**EXERCISE DESCRIPTION**:
Take the material below and reproduce, word for word, only the lines from the line with "chunk_docs o i (take n (pieces k D)) cs ->" through the line with "rewrite take_app_ge by".

**AVAILABLE DATA**:
(** [driver/gridfs.c:646-653] gridfile_write_file: the loop; the bytes
    written to the stream. *)
Fixpoint write_file_loop (num : nat) (i : Z) (f : gridfile) : M W (list Z) :=
  match num with
  | O => mret []
  | S num =>
      chunk ← gridfile_get_chunk f i;
      d ← or_crash (field_binary (lookup_field chunk (bs "data")));
      l ← write_file_loop num (i + 1) f;
      mret (d ++ l)
  end.

(** [driver/gridfs.c:638-656] gridfile_write_file *)
Definition gridfile_write_file (f : gridfile) : M W (Z * list Z) :=
  l ← write_file_loop (Z.to_nat (gridfile_get_numchunks f)) 0 f;
  mret (gridfile_get_contentlength f, l).

(** [driver/gridfs.c:684-703] gridfile_read: the loop.  [skip] is the offset
    in the first chunk, [current] the cursor's document, which is null before
    the first and stays the last one when there are no more; the result is what
    is copied to [buf]. *)
Fixpoint read_loop (n : nat) (skip bytes_left : Z) (current : option fields)
    (chunks : list fields) : option (list Z) :=
  match n with
  | O => Some []
  | S n =>
      let '(current, chunks) :=
        match chunks with
        | c :: chunks => (Some c, chunks)
        | [] => (current, [])
        end in
      chunk ← current;
      data ← field_binary (lookup_field chunk (bs "data"));
      let chunk_len := u64 (Z.of_nat (List.length data) - skip) in
      let chunk_data := drop (Z.to_nat skip) data in
      if chunk_len <? bytes_left then
        l ← read_n chunk_data chunk_len;
        l' ← read_loop n 0 (u64 (bytes_left - chunk_len)) current chunks;
        Some (l ++ l')
      else
        l ← read_n chunk_data bytes_left;
        l' ← read_loop n 0 bytes_left current chunks;
        Some (l ++ drop (List.length l) l')
  end.

(** [driver/gridfs.c:658-709] gridfile_read: the number of bytes and the
    bytes; a division by zero or a null cursor is a crash. *)
Definition gridfile_read (f : gridfile) (size : Z) : M W (Z * list Z * gridfile) :=
  let contentlength := gridfile_get_contentlength f in
  let chunksize := u64 (gridfile_get_chunksize f) in
  let left := u64 (contentlength - pos f) in
  let size := if left <? size then left else size in
  if chunksize =? 0 then crash
  else
    let first_chunk := pos f / chunksize in
    let last_chunk := u64 (u64 (pos f + size) - 1) / chunksize in
    let total_chunks := u64 (last_chunk - first_chunk + 1) in
    chunks ← gridfile_get_chunks f first_chunk total_chunks;
    chunks ← or_crash chunks;
    l ← or_crash (read_loop (Z.to_nat total_chunks) (pos f mod chunksize) size None chunks);
    mret (size, l, f <| pos := u64 (pos f + size) |>).
End Operations.
(** [n] chunks hold the bytes asked for, which end in the last of them. *)
Lemma read_loop_reads n skip left current cs D i :
  0 <= skip < k -> 0 < left -> k * (Z.of_nat n - 1) < skip + left <= k * Z.of_nat n ->
  skip + left <= Z.of_nat (length D) -> Z.of_nat (length D) < 2 ^ 62 ->
  chunk_docs o i (take n (pieces k D)) cs ->
  read_loop n skip left current cs = Some (take (Z.to_nat left) (drop (Z.to_nat skip) D)).
Proof using Hk.
  revert skip left current cs D i.
  induction n as [|n IH]; intros skip left current cs D i Hs Hl Hn HD Hmax Hcs; [lia|].
  assert (D <> []) as Hne by (intros ->; simpl in HD; lia).
  rewrite pieces_step in Hcs by done. rewrite firstn_cons in Hcs.
  destruct cs as [|c cs]; [done|]. destruct Hcs as [(_ & _ & Hc) Hcs].
  cbn [read_loop mbind option_bind]. rewrite Hc. cbn [field_binary mbind option_bind].
  rewrite length_take. rewrite u64_small by lia.
  destruct (Z.ltb_spec (Z.of_nat (Z.to_nat k `min` length D) - skip) left) as [Hlt|Hge].
  - destruct n as [|n]; [lia|].
    assert (k < skip + left) by nia.
    assert (Z.of_nat (Z.to_nat k `min` length D) = k) as Hmin by lia. rewrite Hmin in *.
    rewrite read_n_take by (rewrite length_drop, length_take; lia). cbn [mbind option_bind].
    rewrite u64_small by lia.
    rewrite (IH 0 _ (Some c) cs (drop (Z.to_nat k) D) (i + 1)); [|lia|lia|nia|rewrite length_drop; lia..|done].
    cbn [mbind option_bind]. f_equal. rewrite drop_0.
    rewrite (take_ge (drop _ _)) by (rewrite length_drop, length_take; lia).
    rewrite <- (take_drop (Z.to_nat k) D) at 3.
    rewrite drop_app_le by (rewrite length_take; lia).
    rewrite take_app_ge by (rewrite length_drop, length_take; lia).
    do 2 f_equal. rewrite length_drop, length_take. lia.
  - assert (n = 0%nat) as -> by nia.
    rewrite read_n_take by (rewrite length_drop, length_take; lia). cbn [mbind option_bind read_loop].
    rewrite drop_nil, app_nil_r, take_drop_commute, take_take. f_equal.
    rewrite take_drop_commute. do 2 f_equal. lia.
Qed.
End ReadLoop.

**SOLUTION FOR THIS EXERCISE**:
  chunk_docs o i (take n (pieces k D)) cs ->
  read_loop n skip left current cs = Some (take (Z.to_nat left) (drop (Z.to_nat skip) D)).
Proof using Hk.
  revert skip left current cs D i.
  induction n as [|n IH]; intros skip left current cs D i Hs Hl Hn HD Hmax Hcs; [lia|].
  assert (D <> []) as Hne by (intros ->; simpl in HD; lia).
  rewrite pieces_step in Hcs by done. rewrite firstn_cons in Hcs.
  destruct cs as [|c cs]; [done|]. destruct Hcs as [(_ & _ & Hc) Hcs].
  cbn [read_loop mbind option_bind]. rewrite Hc. cbn [field_binary mbind option_bind].
  rewrite length_take. rewrite u64_small by lia.
  destruct (Z.ltb_spec (Z.of_nat (Z.to_nat k `min` length D) - skip) left) as [Hlt|Hge].
  - destruct n as [|n]; [lia|].
    assert (k < skip + left) by nia.
    assert (Z.of_nat (Z.to_nat k `min` length D) = k) as Hmin by lia. rewrite Hmin in *.
    rewrite read_n_take by (rewrite length_drop, length_take; lia). cbn [mbind option_bind].
    rewrite u64_small by lia.
    rewrite (IH 0 _ (Some c) cs (drop (Z.to_nat k) D) (i + 1)); [|lia|lia|nia|rewrite length_drop; lia..|done].
    cbn [mbind option_bind]. f_equal. rewrite drop_0.
    rewrite (take_ge (drop _ _)) by (rewrite length_drop, length_take; lia).
    rewrite <- (take_drop (Z.to_nat k) D) at 3.
    rewrite drop_app_le by (rewrite length_take; lia).
    rewrite take_app_ge by (rewrite length_drop, length_take; lia).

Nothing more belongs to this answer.